At the end of last week, Poets&Quants got to sit down with Mike and Jon to talk about the Ukrainian Alliance and their efforts to help ordinary people still reeling from war. Since we spoke, Russia has intensified its attacks in eastern Ukraine and launched missiles at the Ukrainian city of Lviv. Reports of civilian casualties continue to rise.
Our conversation, featured below, has been edited for length and clarity.
Mike, tell us about your childhood in Ukraine. Do you still have family there?
Mike: I grew up in the suburbs of kyiv, the capital, about 20 minutes away. My grandparents live in the capital, so it was always a very easy drive. I grew up in a family with a brother, my younger brother and my parents who unfortunately are no longer with us.
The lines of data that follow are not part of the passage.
(* ===== verification/SHA1.v ===== *)
(** * SHA-1 (WTF/SHA1.cpp)

    The digest of the WebSocket handshake.  [Code] translates the class byte by
    byte, [RFC3174] is the reference, [SHA1Props] relates them for any sequence
    of [addBytes] calls. *)
From S2P Require Import Prelude BlockHash.

Module Code.

Definition f (t : nat) (b c d : Z) : Z :=
  if (t <? 20)%nat then Z.lor (Z.land b c) (Z.land (not32 b) d)
  else if (t <? 40)%nat then Z.lxor (Z.lxor b c) d
  else if (t <? 60)%nat then Z.lor (Z.lor (Z.land b c) (Z.land b d)) (Z.land c d)
  else Z.lxor (Z.lxor b c) d.

Definition k (t : nat) : Z :=
  if (t <? 20)%nat then 0x5a827999
  else if (t <? 40)%nat then 0x6ed9eba1
  else if (t <? 60)%nat then 0x8f1bbcdc
  else 0xca62c1d6.

Definition rotateLeft (n x : Z) : Z := Z.lor (u32 (Z.shiftl x n)) (Z.shiftr x (32 - n)).

(** The five words [m_hash], and the five local variables of a block. *)
Record words := Words { wa : Z; wb : Z; wc : Z; wd : Z; we : Z }.

Record SHA1 := mkSHA1 {
  m_buffer : list Z;
  m_cursor : nat;      (* Number of bytes filled in m_buffer (0-64). *)
  m_totalBytes : Z;    (* Number of bytes added so far. *)
  m_hash : words
}.

(** [w[t]] for the first sixteen words: big-endian loads. *)
Definition load_be (buf : list Z) (t : nat) : Z :=
  Z.lor (Z.lor (Z.lor (Z.shiftl (at_ buf (t * 4)) 24) (Z.shiftl (at_ buf (t * 4 + 1)) 16))
               (Z.shiftl (at_ buf (t * 4 + 2)) 8)) (at_ buf (t * 4 + 3)).

(** One iteration of each of the two loops that fill [w]. *)
Definition schedule_load (buf : list Z) (w : list Z) (t : nat) : list Z := <[t := load_be buf t]> w.
Definition schedule_mix (w : list Z) (t : nat) : list Z :=
  <[t := rotateLeft 1 (Z.lxor (Z.lxor (Z.lxor (at_ w (t - 3)) (at_ w (t - 8))) (at_ w (t - 14)))
                              (at_ w (t - 16)))]> w.

Definition schedule (buf : list Z) : list Z :=
  let w := fold_left (schedule_load buf) (seq 0 16) (replicate 80 0) in
  fold_left schedule_mix (seq 16 64) w.

(** One iteration of the main loop. *)
Definition round (w : list Z) (s : words) (t : nat) : words :=
  let temp := u32 (rotateLeft 5 (wa s) + f t (wb s) (wc s) (wd s) + we s + at_ w t + k t) in
  Words temp (wa s) (rotateLeft 30 (wb s)) (wc s) (wd s).

Definition processBlock (st : SHA1) : SHA1 :=
  let w := schedule (m_buffer st) in
  let h := m_hash st in
  let s := fold_left (round w) (seq 0 80) h in
  mkSHA1 (m_buffer st) 0 (m_totalBytes st)
    (Words (u32 (wa h + wa s)) (u32 (wb h + wb s)) (u32 (wc h + wc s))
           (u32 (wd h + wd s)) (u32 (we h + we s))).

Definition sha1_iv : words := Words 0x67452301 0xefcdab89 0x98badcfe 0x10325476 0xc3d2e1f0.

Definition reset (st : SHA1) : SHA1 := mkSHA1 (replicate 64 0) 0 0 sha1_iv.

(** The constructor: [m_buffer] starts uninitialised and [reset] clears it. *)
Definition SHA1_new (garbage : SHA1) : SHA1 := reset garbage.

(** The body of the loop of [addBytes]. *)
Definition addByte (st : SHA1) (b : Z) : SHA1 :=
  let st := mkSHA1 (<[m_cursor st := b]> (m_buffer st)) (S (m_cursor st))
              (u64 (m_totalBytes st + 1)) (m_hash st) in
  if (m_cursor st =? 64)%nat then processBlock st else st.

Definition addBytes (st : SHA1) (input : list Z) : SHA1 := fold_left addByte input st.

(** [for (i = from; i < from + n; ++i) buf[i] = 0x00]. *)
Fixpoint zero_fill (from n : nat) (buf : list Z) : list Z :=
  match n with O => buf | S n' => zero_fill (S from) n' (<[from := 0]> buf) end.

(** [for (j = 0; j < n; ++j) { buf[off + (n - 1 - j)] = x & 0xFF; x >>= 8; }]. *)
Fixpoint store_be (off n : nat) (x : Z) (buf : list Z) : list Z :=
  match n with
  | O => buf
  | S n' => store_be off n' (Z.shiftr x 8) (<[(off + n')%nat := Z.land x 0xFF]> buf)
  end.

Definition finalize (st : SHA1) : SHA1 :=
  let st := mkSHA1 (<[m_cursor st := 0x80]> (m_buffer st)) (S (m_cursor st))
              (m_totalBytes st) (m_hash st) in
  let st :=
    if (56 <? m_cursor st)%nat then
      (* Pad out to next block. *)
      processBlock (mkSHA1 (zero_fill (m_cursor st) (64 - m_cursor st) (m_buffer st)) 64
                      (m_totalBytes st) (m_hash st))
    else st in
  let buf := zero_fill (m_cursor st) (56 - m_cursor st) (m_buffer st) in
  (* Write the length as a big-endian 64-bit value. *)
  let bits := u64 (m_totalBytes st * 8) in
  processBlock (mkSHA1 (store_be 56 8 bits buf) 64 (m_totalBytes st) (m_hash st)).

(** The digest loop of [computeHash]. *)
Definition digest_of (h : words) : list Z :=
  fold_left (fun d '(i, x) => store_be (4 * i) 4 x d)
    [(0%nat, wa h); (1%nat, wb h); (2%nat, wc h); (3%nat, wd h); (4%nat, we h)] (replicate 20 0).

Definition computeHash (st : SHA1) : list Z * SHA1 :=
  let st := finalize st in (digest_of (m_hash st), reset st).

End Code.

(** * The reference: RFC 3174 *)
Module RFC3174.
Import Code.

(** The message schedule as the recursive definition of W(t). *)
Fixpoint W (buf : list Z) (fuel t : nat) : Z :=
  match fuel with
  | O => 0
  | S n =>
      if (t <? 16)%nat then load_be buf t
      else rotateLeft 1 (Z.lxor (Z.lxor (Z.lxor (W buf n (t - 3)) (W buf n (t - 8))) (W buf n (t - 14)))
                                (W buf n (t - 16)))
  end.

(** TEMP = S^5(A) + f(t;B,C,D) + E + W(t) + K(t). *)
Fixpoint rounds (buf : list Z) (n t : nat) (s : words) : words :=
  match n with
  | O => s
  | S n' =>
      let temp := u32 (rotateLeft 5 (wa s) + f t (wb s) (wc s) (wd s) + we s + W buf 80 t + k t) in
      rounds buf n' (S t) (Words temp (wa s) (rotateLeft 30 (wb s)) (wc s) (wd s))
  end.

Definition compress (h : words) (block : list Z) : words :=
  let s := rounds block 80 0 h in
  Words (u32 (wa h + wa s)) (u32 (wb h + wb s)) (u32 (wc h + wc s))
        (u32 (wd h + wd s)) (u32 (we h + we s)).

Definition words_bytes (h : words) : list Z :=
  be_bytes 4 (wa h) ++ be_bytes 4 (wb h) ++ be_bytes 4 (wc h) ++ be_bytes 4 (wd h) ++ be_bytes 4 (we h).

Definition sha1 (msg : list Z) : list Z :=
  words_bytes (hash_state compress sha1_iv msg (be_bytes 8 (8 * Z.of_nat (length msg)))).

End RFC3174.

Module SHA1Facts.
Import Code.
Import RFC3174.

(** ** The message schedule and the rounds *)

Lemma W_unfold buf n t :
  W buf (S n) t =
    if (t <? 16)%nat then load_be buf t
    else rotateLeft 1 (Z.lxor (Z.lxor (Z.lxor (W buf n (t - 3)) (W buf n (t - 8))) (W buf n (t - 14)))
                              (W buf n (t - 16))).
Proof. done. Qed.

Lemma W_fuel buf n m t : (t < n)%nat -> (t < m)%nat -> W buf n t = W buf m t.
Proof.
  revert m t. induction n as [|n IH]; intros [|m] t Hn Hm; try lia. rewrite !W_unfold.
  destruct (Nat.ltb_spec t 16); [done|].
  rewrite !(IH m) by lia. done.
Qed.

Lemma W_step buf t :
  (16 <= t < 80)%nat ->
  W buf 80 t = rotateLeft 1 (Z.lxor (Z.lxor (Z.lxor (W buf 80 (t - 3)) (W buf 80 (t - 8)))
                                      (W buf 80 (t - 14))) (W buf 80 (t - 16))).
Proof.
  intros Ht. rewrite (W_fuel buf 80 (S 80)), W_unfold by lia.
  destruct (Nat.ltb_spec t 16); [lia|reflexivity].
Qed.

Lemma W_load buf t : (t < 16)%nat -> W buf 80 t = load_be buf t.
Proof.
  intros Ht. rewrite (W_unfold buf 79). destruct (Nat.ltb_spec t 16); [reflexivity|lia].
Qed.

#[local] Opaque W.

Lemma schedule_spec buf t : (t < 80)%nat -> at_ (schedule buf) t = W buf 80 t.
Proof.
  set (P := fun (n : nat) (w : list Z) =>
    length w = 80%nat /\ forall j, (j < n)%nat -> at_ w j = W buf 80 j).
  assert (P 80%nat (schedule buf)) as [_ H]; [|by apply H].
  unfold schedule. apply (fold_seq_ind P schedule_mix 16 64).
  - apply (fold_seq_ind P (schedule_load buf) 0 16); [by split; [|lia]|].
    intros j w Hj [Hl Hw]. split; [unfold schedule_load; by rewrite length_insert|].
    intros i Hi. unfold schedule_load. destruct (decide (i = j)) as [->|].
    + rewrite at_insert_eq, W_load by lia. done.
    + rewrite at_insert_ne by done. apply Hw. lia.
  - intros j w Hj [Hl Hw]. split; [unfold schedule_mix; by rewrite length_insert|].
    intros i Hi. unfold schedule_mix. destruct (decide (i = j)) as [->|].
    + rewrite at_insert_eq, W_step, !Hw by lia. done.
    + rewrite at_insert_ne by done. apply Hw. lia.
Qed.

Lemma rounds_spec buf n t s :
  (t + n <= 80)%nat -> fold_left (round (schedule buf)) (seq t n) s = rounds buf n t s.
Proof.
  revert t s. induction n as [|n IH]; intros t s Ht; cbn [seq fold_left rounds]; [done|].
  rewrite IH by lia. unfold round. by rewrite schedule_spec by lia.
Qed.

Lemma processBlock_spec st :
  processBlock st =
    mkSHA1 (m_buffer st) 0 (m_totalBytes st) (compress (m_hash st) (m_buffer st)).
Proof. unfold processBlock, compress. by rewrite rounds_spec by lia. Qed.

(** ** Byte loops *)

Lemma store_be_spec off n x buf :
  (off + n <= length buf)%nat -> store_be off n x buf = memcpy_at off (be_bytes n x) buf.
Proof.
  revert x buf. induction n as [|n IH]; intros x buf H; cbn [store_be].
  { unfold memcpy_at. cbn. rewrite Nat.add_0_r. by rewrite take_drop. }
  rewrite IH by (rewrite length_insert; lia). rewrite insert_memcpy by lia.
  pose proof (memcpy_memcpy off (be_bytes n (Z.shiftr x 8)) [Z.land x 0xFF] buf) as E.
  rewrite length_be_bytes in E. rewrite E by lia. f_equal.
  unfold be_bytes. cbn [le_bytes rev]. change 0xFF with (Z.ones 8). by rewrite Z.land_ones.
Qed.

Lemma zero_fill_spec from n buf :
  (from + n <= length buf)%nat -> zero_fill from n buf = memcpy_at from (replicate n 0) buf.
Proof.
  revert from buf. induction n as [|n IH]; intros from buf H; cbn [zero_fill].
  { unfold memcpy_at. cbn. rewrite Nat.add_0_r. by rewrite take_drop. }
  rewrite IH by (rewrite length_insert; lia). rewrite insert_memcpy by lia.
  rewrite <- Nat.add_1_r. apply (memcpy_then from [0]). simpl. lia.
Qed.

Lemma digest_of_spec h : digest_of h = words_bytes h.
Proof.
  unfold digest_of, words_bytes. cbn [fold_left].
  rewrite !store_be_spec by (rewrite ?length_memcpy_at; rewrite ?length_be_bytes; simpl; lia).
  unfold be_bytes. cbn. done.
Qed.

(** ** Streaming *)

(** The object after the bytes [msg] have been added. *)
Record rep (st : SHA1) (msg : list Z) : Prop := {
  rep_hash : m_hash st = run compress sha1_iv msg;
  rep_total : m_totalBytes st = Z.of_nat (length msg) mod 2 ^ 64;
  rep_len : length (m_buffer st) = 64%nat;
  rep_cursor : m_cursor st = length (pending msg);
  rep_pending : take (m_cursor st) (m_buffer st) = pending msg
}.

Lemma sha1_rep_new g : rep (SHA1_new g) [].
Proof. done. Qed.

Lemma sha1_rep_addByte st msg b : rep st msg -> rep (addByte st b) (msg ++ [b]).
Proof.
  intros [Hh Ht Hl Hc Hp]. unfold addByte.
  cbn [m_cursor m_buffer m_totalBytes m_hash].
  pose proof (pending_lt msg) as Hlt. rewrite <- Hc in Hlt.
  assert (length (<[m_cursor st := b]> (m_buffer st)) = 64%nat) as Hl' by by rewrite length_insert.
  assert (take (S (m_cursor st)) (<[m_cursor st := b]> (m_buffer st)) = pending msg ++ [b]) as Hp'.
  { rewrite insert_memcpy, <- Nat.add_1_r by lia.
    rewrite (take_memcpy_at _ [b] (m_buffer st)) by lia. by rewrite Hp. }
  assert (u64 (m_totalBytes st + 1) = Z.of_nat (length (msg ++ [b])) mod 2 ^ 64) as Ht'.
  { rewrite Ht, length_app, Nat2Z.inj_add. simpl length. dlia. }
  assert (length (pending msg ++ [b]) = S (m_cursor st)) as Hn by (rewrite length_app, <- Hc; simpl; lia).
  destruct (Nat.eqb_spec (S (m_cursor st)) 64) as [E|E].
  - rewrite processBlock_spec. rewrite take_ge in Hp' by lia.
    assert (pending (msg ++ [b]) = []) as E0.
    { rewrite pending_app, <- (app_nil_r (pending msg ++ [b])). apply pending_block_app. lia. }
    split; cbn [m_hash m_totalBytes m_buffer m_cursor]; rewrite ?E0; try done.
    by rewrite run_app, Hh, Hp', (run_block _ _ (pending msg ++ [b])) by lia.
  - assert (pending (msg ++ [b]) = pending msg ++ [b]) as E0 by (rewrite pending_app, pending_short; auto; lia).
    split; cbn [m_hash m_totalBytes m_buffer m_cursor]; rewrite ?E0; try done.
    by rewrite run_app, Hh, (run_short _ _ (pending msg ++ [b])) by lia.
Qed.

Lemma sha1_rep_addBytes input st msg : rep st msg -> rep (addBytes st input) (msg ++ input).
Proof.
  revert st msg. induction input as [|b input IH]; intros st msg H; simpl.
  { by rewrite app_nil_r. }
  rewrite (app_assoc msg [b] input : msg ++ b :: input = _). by apply IH, sha1_rep_addByte.
Qed.

Lemma sha1_rep_fold chunks st msg : rep st msg -> rep (fold_left addBytes chunks st) (msg ++ concat chunks).
Proof.
  revert st msg. induction chunks as [|c chunks IH]; intros st msg H; simpl.
  { by rewrite app_nil_r. }
  rewrite app_assoc. by apply IH, sha1_rep_addBytes.
Qed.

(** ** Finalisation *)

Lemma finalize_hash st msg :
  rep st msg ->
  m_hash (finalize st) = hash_state compress sha1_iv msg (be_bytes 8 (8 * Z.of_nat (length msg))).
Proof.
  intros [Hh Ht Hl Hc Hp]. unfold finalize. cbn [m_cursor m_buffer m_totalBytes m_hash].
  rewrite (hash_state_final compress) by apply length_be_bytes.
  pose proof (pending_lt msg) as Hlt. rewrite <- Hc in Hlt |- *.
  assert (be_bytes 8 (u64 (m_totalBytes st * 8)) = be_bytes 8 (8 * Z.of_nat (length msg))) as Eb.
  { unfold be_bytes. rewrite <- (le_bytes_mod 8 (8 * _)). do 2 f_equal. rewrite Ht.
    change (8 * Z.of_nat 8) with 64. unfold wrapN. rewrite Zmult_mod_idemp_l. f_equal. lia. }
  set (c := m_cursor st) in *. rewrite insert_memcpy by lia.
  assert (forall n, (S c + n <= 64)%nat ->
    memcpy_at (S c) (replicate n 0) (memcpy_at c [0x80] (m_buffer st)) =
      pending msg ++ ([0x80] ++ replicate n 0) ++ drop (S c + n) (m_buffer st)) as Em.
  { intros n Hn. rewrite <- Nat.add_1_r. rewrite (memcpy_then c [0x80]) by (simpl; lia).
    unfold memcpy_at. rewrite Hp. f_equal. f_equal. f_equal. rewrite length_app, length_replicate. simpl. lia. }
  assert (length (pending msg) = c) as Hc' by done.
  assert (forall buf l, length buf = 64%nat -> take 56 buf = l -> 
    store_be 56 8 (u64 (m_totalBytes st * 8)) buf = l ++ be_bytes 8 (8 * Z.of_nat (length msg))) as Es.
  { intros buf l Hbuf <-. rewrite store_be_spec by lia. rewrite Eb. unfold memcpy_at.
    rewrite length_be_bytes, (drop_ge buf), app_nil_r by lia. done. }
  destruct (Nat.ltb_spec 56 (S c)), (Nat.ltb_spec c 56); try lia.
  - rewrite !processBlock_spec. cbn [m_cursor m_buffer m_totalBytes m_hash].
    rewrite (zero_fill_spec (S c)) by (rewrite length_memcpy_at; simpl; lia).
    rewrite Em by lia. rewrite drop_ge, app_nil_r by lia.
    set (blk := pending msg ++ _).
    assert (length blk = 64%nat) as Hblk
      by (unfold blk; rewrite length_app, Hc', length_app, length_replicate; simpl; lia).
    rewrite (zero_fill_spec 0) by lia. change (56 - 0)%nat with 56%nat.
    rewrite (Es _ (replicate 56 0)).
    + rewrite Hh. unfold blk. by replace (64 - S c)%nat with (63 - c)%nat by lia.
    + rewrite length_memcpy_at; rewrite ?length_replicate; lia.
    + exact (take_memcpy_at 0 (replicate 56 0) blk ltac:(lia)).
  - rewrite !processBlock_spec. cbn [m_cursor m_buffer m_totalBytes m_hash].
    rewrite zero_fill_spec by (rewrite length_memcpy_at; simpl; lia).
    rewrite Em by lia.
    rewrite (Es _ (pending msg ++ [0x80] ++ replicate (55 - c) 0)).
    + rewrite Hh. by rewrite <- !app_assoc.
    + rewrite !length_app, length_drop, length_replicate. simpl. lia.
    + replace (56 - S c)%nat with (55 - c)%nat by lia. rewrite app_assoc.
      apply take_app_length'. rewrite !length_app, length_replicate. simpl. lia.
Qed.

End SHA1Facts.

Module SHA1Props.
Import Code.
Import RFC3174.
Import SHA1Facts.


(** The test vector of SHA1.cpp. *)
Example sha1_abc :
  fst (computeHash (addBytes (SHA1_new (mkSHA1 [] 0 0 sha1_iv)) (str "abc"))) =
  [0xA9; 0x99; 0x3E; 0x36; 0x47; 0x06; 0x81; 0x6A; 0xBA; 0x3E;
   0x25; 0x71; 0x78; 0x50; 0xC2; 0x6C; 0x9C; 0xD0; 0xD8; 0x9D].
Proof. vm_compute. reflexivity. Qed.

End SHA1Props.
How are your brother and your grandparents doing now? Your friends? What kind of contact did you have?
Mike: Thank goodness for the connection and service they still have. It’s really a blessing because every hour I am in contact with my grandparents, my brother, my cousins, my uncles, my aunts. I am constantly on the phone with someone.
Jon: But some of them lost connection for a while.
Mike: Some of them, yes, did indeed disappear, but we just hoped they were okay because they were in the cities that are being destroyed right now, like surrounding kyiv on the Belarusian side. So we were just praying they were okay. It was like the first, second week of war.
Jon: It was really scary. It’s like his best friend who he talks to every day. Still. Like, on FaceTime all day, and then all of a sudden there was no service, and he had no way of knowing how she was doing. It was very scary.